Microsoft recently acquired four vertical solutions that target process manufacturing (Fullscope Inc.), professional services (Computer Generated Solutions Inc.), and retail industries (To-Increase and LS Retail ehf).
These acquisitions are no different from any other software industry vendor acquisition, as each player in the enterprise resource planning (ERP) space is trying to expand its reach of features and functions in a variety of vertical industries.
What’s different here is that Microsoft Dynamics’ aim is to not only capture the vertical markets, but also to work with partners to increase Dynamics AX penetration by enhancing current functionality with more micro-level, industry-vertical-specific features and capabilities—without the big additional price tag.
What caught my attention was the reasoning behind Microsoft’s acquisition of the Retail Chain Manager (RCM) solution from To-Increase, a partner and independent software vendor (ISV) based in the Netherlands. RCM has an extensive base of functionality for point-of-sale, merchandising, advanced supply chain management, and automated inventory control and warehouse processes.
The current capabilities of RCM will be embedded into the MS Dynamics AX application, and are allowing Microsoft partners to put more emphasis on their specialized vertical industries.
Vertical-specific specialists (such as To-Increase) have extensive experience and specific knowledge that they can bring to bear on the creation of business-relevant applications and best practices. When I interviewed To-Increase CEO Cornelis Bosch recently, here’s what he had to say:
“This agreement fits well with the To-Increase strategy.

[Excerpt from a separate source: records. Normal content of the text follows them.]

(** The rest of the turn, after the timer [t] has left the queue. *)
Lemma process_changed now t tm tm1 q b r r1 :
  wf r1 -> r_timers r !! t = Some tm -> t_bucket tm = b -> b <> None ->
  r_timers r1 = <[t := tm1]> (r_timers r) /\ r_bucket r1 = r_bucket r /\ r_change_qhead r1 = q /\
    r_ticks r1 = r_ticks r /\ r_fired r1 = r_fired r /\ r_brk r1 = r_brk r /\ r_bucket_qhead r1 = r_bucket_qhead r ->
  t_bucket tm1 = b /\ t_on_change_list tm1 = false /\ t_delete tm1 = t_delete tm /\
    t_periodic tm1 = t_periodic tm /\ t_reset tm1 = t_reset tm /\ t_expire tm1 = t_expire tm ->
  exists r' tm0 tm',
    (tm ← r_timers r1 !! t;
     if t_delete tm then timer_del_internal t r1
     else if t_periodic tm then
       r ← (if t_reset tm then with_timer t (fun tm => tm {{ t_expire := now }}) r1 else Some r1);
       b ← t_bucket tm; bk ← r_bucket r !! b; timer_requeue t (b_sec bk) (b_nsec bk) r
     else Some r1) = Some r' /\ wf r' /\ r_change_qhead r' = q /\ r_ticks r' = r_ticks r /\ r_fired r' = r_fired r /\
    r_timers r !! t = Some tm0 /\ r_timers r' = <[t := tm']> (r_timers r) /\
    t_periodic tm' = t_periodic tm0 /\ t_reset tm' = t_reset tm0 /\ t_delete tm' = t_delete tm0 /\
    changed now t tm0 tm' r r'.
Proof.
  intros Hw1 Ht Hb Hne (R1 & R2 & R3 & R4 & R5 & R6 & R7) (T1 & T2 & T3 & T4 & T5 & T6).
  assert (Ht1 : r_timers r1 !! t = Some tm1) by (rewrite R1; by look). rewrite Ht1. cbn [mbind option_bind].
  unfold changed. rewrite T3, T4, T5. destruct (t_delete tm) eqn:Ed.
  { destruct (timer_del_internal_wf t tm1 r1 Hw1 Ht1) as (r' & -> & ? & Hr & ? & ? & ? & Ht' & _); [congruence|done|].
    exists r', tm, (tm1 {{ t_bucket := None ; t_ptimer := None }}). rewrite Ed. split_and!; try congruence; try (by destruct tm1).
    all: try (destruct tm1; cbn in *; congruence).
    - rewrite Ht', R1. by rewrite insert_insert_eq.
    - unfold removed in *. by rewrite <-R2. }
  destruct (t_periodic tm) eqn:Ep.
  2:{ exists r1, tm, tm1. rewrite Ed, Ep. split_and!; congruence || done. }
  assert (exists r2 tm2, (if t_reset tm then with_timer t (fun tm => tm {{ t_expire := now }}) r1 else Some r1) = Some r2 /\
    wf r2 /\ r_timers r2 !! t = Some tm2 /\ r_timers r2 = <[t := tm2]> (r_timers r) /\ t_bucket tm2 = b /\
    r_change_qhead r2 = q /\ r_ticks r2 = r_ticks r /\ r_fired r2 = r_fired r /\ r_bucket r2 = r_bucket r /\ r_brk r2 = r_brk r /\
    t_delete tm2 = t_delete tm /\ t_periodic tm2 = t_periodic tm /\ t_reset tm2 = t_reset tm /\
    t_expire tm2 = (if t_reset tm then now else t_expire tm) /\ r_bucket_qhead r2 = r_bucket_qhead r)
    as (r2 & tm2 & -> & Hwf2 & Ht2 & Ht2' & Hb2 & Q1 & Q2 & Q3 & Q4 & Q5 & Q6 & Q7 & Q8 & Q9 & Q10).
  { destruct (t_reset tm) eqn:Er; [|exists r1, tm1; split_and!; congruence || done].
    destruct (with_timer_wf none t (fun tm => tm {{ t_expire := now }}) tm1 r1 Hw1 Ht1) as (r2 & -> & ? & ->); [by destruct tm1|].
    eexists _, (tm1 {{ t_expire := now }}). split; [reflexivity|]. split; [done|]. destruct r1, tm1; cbn in *. look.
    split_and!; try congruence || done. rewrite R1, insert_insert_eq. done. }
  cbn [mbind option_bind]. rewrite T1. destruct b as [b|]; [|done].
  destruct (armed_bucket r2 t Hwf2 ltac:(by exists tm2, b)) as (tm' & b' & bk & q' & Ht' & Hb' & Hbk & _). simplify_eq.
  cbn [mbind option_bind]. rewrite Hbk. cbn [mbind option_bind].
  destruct (timer_requeue_wf t tm2 (b_sec bk) (b_nsec bk) r2 Hwf2 Ht2) as (r3 & b3 & -> & Hw3 & (_ & F2 & F3 & F4 & F5) & Hm3 & Ht3 & _); [congruence|].
  exists r3, tm, ((timer_set_expire (b_sec bk) (b_nsec bk) tm2) {{ t_bucket := Some b3 }}). rewrite Ed, Ep.
  split_and!; try congruence; try (destruct tm2; cbn in *; congruence).
  - rewrite Ht3, Ht2'. by rewrite insert_insert_eq.
  - exists b, bk. split_and!; try congruence; try (destruct tm2; cbn in *; congruence).
    + unfold moved, without in *. by rewrite <-Q4, <-Q5, <-Q10.
    + rewrite <-Q9. by destruct tm2.
    + by destruct tm2.
Qed.

Lemma process_change_wf now t q r : wf r -> r_change_qhead r = t :: q ->
  exists r' tm tm', process_change now t r = Some r' /\ wf r' /\ r_change_qhead r' = q /\
    r_ticks r' = r_ticks r /\ r_fired r' = r_fired r /\
    r_timers r !! t = Some tm /\ r_timers r' = <[t := tm']> (r_timers r) /\
    t_periodic tm' = t_periodic tm /\ t_reset tm' = t_reset tm /\ t_delete tm' = t_delete tm /\
    changed now t tm tm' r r'.
Proof.
  intros Hw Hq. assert (Hin : t ∈ r_change_qhead r) by (rewrite Hq; by constructor).
  apply (wf_change_link Hw) in Hin as (b & p & Hl). destruct (links_inv _ _ _ _ _ Hl) as (tm & Ht & Hb & Hp & Hc).
  assert (b <> None) as Hne by (intros ->; apply (wf_free Hw) in Hl as [[]|[_ [=]]]).
  pose proof (wf_change _ _ _ _ _ _ _ _ _ _ Hw) as Hnd. rewrite Hq in Hnd. apply NoDup_cons in Hnd as [Hnin _].
  assert (Hrem : circleq_remove t (t :: q) = q).
  { unfold circleq_remove. rewrite filter_cons_False by naive_solver. by apply remove_notin. }
  pose proof (linked_unchange _ _ _ _ _ _ _ _ _ none t b p Hw Hl) as Hw1. rewrite Hq, Hrem in Hw1.
  set (tm1 := tm {{ t_on_change_list := false }}).
  set (r1 := r {{ r_change_qhead := q ; r_timers ::= <[t := tm1]> }}).
  assert (E1 : with_timer t (fun tm => tm {{ t_on_change_list := false }}) (r {{ r_change_qhead ::= circleq_remove t }}) = Some r1).
  { unfold with_timer. subst r1 tm1. open_root r. rewrite Ht. cbn. by rewrite Hq, Hrem. }
  assert (Hwf1 : wf r1).
  { subst r1 tm1. open_root r. unfold wf, wfx, links in *. cbn in *. rewrite fmap_insert. destruct tm; cbn in *. by subst. }
  assert (Hr1 : r_timers r1 = <[t := tm1]> (r_timers r) /\ r_bucket r1 = r_bucket r /\ r_change_qhead r1 = q /\
    r_ticks r1 = r_ticks r /\ r_fired r1 = r_fired r /\ r_brk r1 = r_brk r /\
    r_bucket_qhead r1 = r_bucket_qhead r) by by destruct r.
  assert (Htm1 : t_bucket tm1 = b /\ t_on_change_list tm1 = false /\ t_delete tm1 = t_delete tm /\
    t_periodic tm1 = t_periodic tm /\ t_reset tm1 = t_reset tm /\ t_expire tm1 = t_expire tm) by (subst tm1; by destruct tm).
  unfold process_change. rewrite E1. cbn [mbind option_bind]. clearbody r1 tm1. clear E1 Hw1.
  apply (process_changed now t tm tm1 q b r r1); congruence || done.
Qed.

Lemma process_changes_wf now n r : wf r -> length (r_change_qhead r) = n ->
  exists r', process_changes n now r = Some r' /\ wf r' /\ r_change_qhead r' = [].
Proof.
  revert r. induction n as [|n IH]; intros r Hw Hn; cbn; destruct (r_change_qhead r) as [|t q] eqn:Eq; try done; [by exists r|].
  destruct (process_change_wf now t q r Hw Eq) as (r1 & tm & tm1 & -> & Hw1 & Hq1 & _). cbn [mbind option_bind].
  apply IH; [done|]. rewrite Hq1. cbn in Hn. lia.
Qed.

Microsoft will focus on the core retail capabilities for Microsoft Dynamics AX, while To-Increase and its partners will continue to focus on vertical-specific solutions, such as fashion retail.”

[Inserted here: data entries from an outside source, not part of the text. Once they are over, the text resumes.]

(** C33. [timer_smear_bucket] spaces the timers of a bucket evenly and in their
    order: with [n] timers the k-th expires k times the n-th part of the time left
    until the last one, counted from now, so none is later than the last one was
    (or than now, if that has passed), and the timers of other buckets keep their
    expiration. *)
Theorem timer_smear_bucket_spread (r : root) (b : Z) (bk : bucket) (l : Z) :
  inv r -> r_bucket r !! b = Some bk -> last (b_qhead bk) = Some l -> 1 < b_timers bk ->
  exists r', timer_smear_bucket clock (b_sec bk) (b_nsec bk) r = Some r' /\ inv r' /\ r_bucket r' = r_bucket r /\
    map (expire_ns r') (b_qhead bk) =
      ladder (now_ns r) (Z.max 0 (expire_ns r l - now_ns r) / b_timers bk) (length (b_qhead bk)) /\
    Forall (fun t => now_ns r <= expire_ns r' t <= Z.max (now_ns r) (expire_ns r l)) (b_qhead bk) /\
    (forall t, t ∉ b_qhead bk -> expire_ns r' t = expire_ns r t).
Proof.
  intros Hi Hb Hl Hn. destruct (smear_bucket_inv b bk l r Hi Hb Hl Hn) as (r' & E & Hi' & _ & Hbk & Hm & Ho).
  exists r'. split_and!; try done.
  - unfold timer_smear_bucket. pose proof (find_key r (b_sec bk) (b_nsec bk) (or_introl (proj1 Hi))) as Hf.
    destruct (List.find _ _) as [b'|]; [|by destruct (Hf b bk Hb eq_refl)]. destruct Hf as (bk' & Hb' & Hs & Hns).
    by rewrite (wf_key (proj1 Hi) b' b bk' bk).
  - destruct (smear_share (now_ns r) (expire_ns r l) (b_timers bk) ltac:(lia)) as [Hs0 Hs1].
    destruct (wf_bucket (proj1 Hi) _ _ Hb) as (_ & _ & Hlen). apply Forall_forall. intros t Ht.
    assert (Hin : expire_ns r' t ∈ map (expire_ns r') (b_qhead bk)) by (by apply list_elem_of_fmap_2).
    rewrite Hm in Hin. apply ladder_bounds in Hin; [|done]. rewrite <-Hlen in Hin. lia.
  - intros t Ht. unfold expire_ns. by rewrite Ho.
Qed.
End Clock.

(** A clock that advances by a millisecond a read, and some calls. *)
Definition example_clock (n : nat) : timespec := mk_ts (100 + Z.of_nat n / 1000) (Z.of_nat n mod 1000 * 1000000).

Lemma example_clock_ns n : ns (example_clock n) = 100 * SEC + Z.of_nat n * 1000000.
Proof. unfold ns, example_clock, SEC. cbn [tv_sec tv_nsec]. pose proof (Z.div_mod (Z.of_nat n) 1000). lia. Qed.

Lemma example_clock_normal n : proper (example_clock n).
Proof.
  unfold proper. rewrite example_clock_ns. unfold normal, example_clock, SEC. cbn [tv_sec tv_nsec]. pose proof (Z.mod_pos_bound (Z.of_nat n) 1000).
  pose proof (Z.div_pos (Z.of_nat n) 1000). lia.
Qed.

Lemma example_clock_mono n : ns (example_clock n) <= ns (example_clock (S n)).
Proof. rewrite !example_clock_ns. lia. Qed.

Definition example_calls : list call :=
  [CallAddPeriodic 1 "keepalive" 5 0 11 (Some 1); CallAddPeriodic 2 "keepalive" 5 0 12 (Some 1);
   CallAdd 3 "retry" 0 500000000 13 (Some 2); CallSmear 5 0; CallAdd 1 "keepalive" 1 0 11 (Some 1); CallDel 3].

Lemma example_calls_valid : Forall valid_call example_calls.
Proof. repeat constructor; by vm_compute. Qed.

Lemma timer_calls_invariant_witness :
  exists r1 r2, execs example_clock example_calls timer_init_root = Some r1 /\ inv example_clock r1 /\
    timer_process_changes example_clock r1 = Some r2 /\ inv example_clock r2 /\ r_change_qhead r2 = [].
Proof.
  apply (timer_calls_invariant example_clock example_clock_normal example_clock_mono example_calls example_calls_valid).
Defined.

Lemma timer_smear_bucket_spread_witness :
  exists r b bk l, inv example_clock r /\ r_bucket r !! b = Some bk /\ last (b_qhead bk) = Some l /\ 1 < b_timers bk /\
  exists r', timer_smear_bucket example_clock (b_sec bk) (b_nsec bk) r = Some r' /\
    map (expire_ns r') (b_qhead bk) =
      ladder (now_ns example_clock r) (Z.max 0 (expire_ns r l - now_ns example_clock r) / b_timers bk) (length (b_qhead bk)).
Proof.
  destruct (execs_inv example_clock example_clock_normal example_clock_mono (take 3 example_calls) timer_init_root
    (inv_init example_clock) ltac:(apply Forall_take, example_calls_valid)) as (r & E & Hi).
  vm_compute in E. injection E as <-.
  eexists _, 1, (mk_bucket [0; 2] 5 0 2), 2. split; [exact Hi|]. split; [reflexivity|]. split; [reflexivity|]. split; [reflexivity|].
  destruct (timer_smear_bucket_spread example_clock example_clock_normal example_clock_mono _ 1 (mk_bucket [0; 2] 5 0 2) 2 Hi
    eq_refl eq_refl eq_refl) as (r' & E' & _ & _ & Hm & _). exists r'. split; [exact E'|exact Hm].
Defined.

Retailers with end-to-end business solutions ought to be able to make effective use of such software functionality as category management, supply chain management, point of sales (POS), and merchandising. Industry-specific functionality should help organizations improve their operational efficiency, and obtain clearer insight into business deliverables based on changes in the market and customer behavior.

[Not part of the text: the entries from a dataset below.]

Lemma fire_keeps t tm r w :
  inv clock r -> ns now <= now_ns clock r -> r_timers r !! t = Some tm ->
  exists r' w', fire clock callback now t tm r w = Some (r', w') /\ retains (ns now) r r' /\
    r_fired r' = r_fired r ++ (if has_cb r t then [t] else []).
Proof.
  intros Hi Hn Htm. unfold fire. pose proof (tn_periodic _ _ (proj2 Hi) t tm Htm) as Hpr.
  destruct (flag_keeps (ns now) t (fun tm => tm {{ t_expired := true }}) tm r Hi Htm) as (r1 & -> & [K1 F1] & Htm1);
    [by destruct tm..|]. cbn [mbind option_bind]. unfold has_cb. rewrite Htm.
  destruct (t_cb tm) as [c|] eqn:Ecb.
  2:{ exists r1, w. rewrite bool_decide_false by (by intros [? [=]]). by rewrite app_nil_r. }
  rewrite bool_decide_true by eauto.
  destruct (flag_keeps (ns now) t (fun tm => tm {{ t_timestamp := Some now }}) (tm {{ t_expired := true }}) r1)
    as (r2 & -> & [K2 F2] & Htm2); [apply K1|done|by destruct tm..|]. cbn [mbind option_bind].
  set (r3 := r2 {{ r_fired ::= (fun l => l ++ [t]) }}).
  assert (K3 : retains (ns now) r2 r3).
  { subst r3. destruct K2 as [[Hw2 Ht2] _]. destruct r2. apply alike_retains; try done. split; [done|]. by destruct Ht2. }
  assert (Hn3 : ns now <= now_ns clock r3).
  { destruct K1 as (_ & K1 & _), K2 as (_ & K2 & _), K3 as (_ & K3 & _).
    pose proof (now_mono (r_ticks r) (r_ticks r3) ltac:(lia)). unfold now_ns in *. lia. }
  destruct (callback r3 t w) as [w' cs] eqn:Ec. pose proof (Hharmless r3 t w) as Hcs. rewrite Ec in Hcs.
  destruct (execs_keeps (ns now) cs r3 (proj1 K3) Hn3 Hcs) as (r4 & -> & [K4 F4]).
  exists r4, w'. split; [done|]. split.
  - eapply retains_trans; [exact K1|]. eapply retains_trans; [exact K2|]. eapply retains_trans; [exact K3|exact K4].
  - rewrite F4. subst r3. rewrite <-F1, <-F2. by destruct r2.
Qed.

Lemma settle_keeps t r : inv clock r -> armed r t -> exists r', settle t r = Some r' /\ keeps (ns now) r r'.
Proof.
  intros Hi (tm & b & Htm & Hb). unfold settle. rewrite Htm. cbn [mbind option_bind].
  destruct (t_periodic tm); [|destruct (t_expired tm)].
  - destruct (change_marked t tm b r (proj1 Hi) Htm Hb) as (r' & E & Hw' & Hm). exists r'. split; [done|]. by eapply marked_keeps.
  - destruct (del_marked t tm b r (proj1 Hi) Htm Hb) as (r' & E & Hw' & Hm). exists r'. split; [done|]. by eapply marked_keeps.
  - exists r. split; [done|]. by apply alike_keeps.
Qed.

(** The callbacks of the due timers among these. *)
Definition calls (r : root) (ts : list Z) : list Z := filter (fun t => has_cb r t) ts.

Lemma calls_app r l1 l2 : calls r (l1 ++ l2) = calls r l1 ++ calls r l2.
Proof. apply filter_app. Qed.

Lemma calls_ext r r' ts : (forall t, t ∈ ts -> has_cb r' t = has_cb r t) -> calls r' ts = calls r ts.
Proof.
  intros H. unfold calls. induction ts as [|t ts IH]; [done|]. rewrite !filter_cons, (H t) by constructor. rewrite IH; [done|].
  intros. apply H. by constructor.
Qed.

(** Every timer of the due lists is in a bucket and due. *)
Lemma in_dueq n0 r b bk t : r_bucket r !! b = Some bk -> t ∈ dueq n0 r (b_qhead bk) -> t ∈ b_qhead bk /\ expire_ns r t <= n0.
Proof. unfold dueq. rewrite list_elem_of_filter. naive_solver. Qed.

Lemma in_due n0 r bs t : t ∈ due n0 r bs -> exists b bk, r_bucket r !! b = Some bk /\ t ∈ b_qhead bk /\ expire_ns r t <= n0.
Proof.
  unfold due. induction bs as [|b bs IH]; cbn; [set_solver|]. rewrite elem_of_app. intros [H|H]; [|by apply IH].
  unfold dueb, bucket_timers in H. destruct (r_bucket r !! b) as [bk|] eqn:E; [|cbn in H; set_solver].
  exists b, bk. split; [done|]. by eapply in_dueq.
Qed.

Lemma retains_calls n0 r r' ts : retains n0 r r' ->
  (forall t, t ∈ ts -> exists b bk, r_bucket r !! b = Some bk /\ t ∈ b_qhead bk /\ expire_ns r t <= n0) ->
  calls r' ts = calls r ts.
Proof.
  intros (_ & _ & K & _) H. apply calls_ext. intros t Ht. destruct (H t Ht) as (b & bk & Hb & Hin & He).
  by destruct (K b bk t Hb Hin He) as (? & _ & _ & _ & _ & _ & ->).
Qed.

Lemma none_due n0 r q : (forall t, t ∈ q -> n0 < expire_ns r t) -> dueq n0 r q = [].
Proof.
  intros H. unfold dueq. induction q as [|t q IH]; [done|]. rewrite filter_cons_False.
  - apply IH. intros. apply H. by constructor.
  - specialize (H t ltac:(by constructor)). lia.
Qed.

(** In a sorted bucket nothing is due after a timer that is not. *)
Lemma sorted_due n0 r q t : StronglySorted Z.le (map (expire_ns r) q) -> t ∈ q -> n0 < expire_ns r t ->
  dueq n0 r (circleq_after t q) = [].
Proof.
  induction q as [|x q IH]; intros Hs Hin Ht; [set_solver|]. cbn [map] in Hs. apply StronglySorted_inv in Hs as [Hs Hx].
  cbn [circleq_after]. destruct (Z.eqb_spec x t) as [->|Hne]; [|apply IH; set_solver].
  rewrite Forall_map, Forall_forall in Hx. apply none_due. intros y Hy. specialize (Hx y Hy). lia.
Qed.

Erik Hoiden, To-Increase’s VP of Sales, added this:
“Most retailers have worked with several ERP applications and understand the difference between configuration and customization. Forward-thinking ISVs… must provide solutions that enable retailers to upgrade easily and to adjust their solution to changes in the market without changing code in the application.”
In my opinion, this acquisition is going to benefit all parties involved. As the intellectual property is embedded into Dynamics AX, the retailers currently using or planning to buy the solution will have access to retail-specific functionality and expertise.
As far as I understand, process manufacturing functionality will be available immediately to customers of AX, but retail functionality will be integrated into the next version within the next six months (but in the meantime is available on the pricelist as RCM). Oh, and an important detail for customers and buyers of Microsoft’s ERP products: these industry-specific functionalities are only applicable to the Dynamics AX product, as Microsoft Dynamics’s main focus is on becoming the leader in the upper mid-market ERP space.
mini repair in newport beach…
Microsoftâ??s Latest Acquisitions: Who Benefits? » The TEC Blog…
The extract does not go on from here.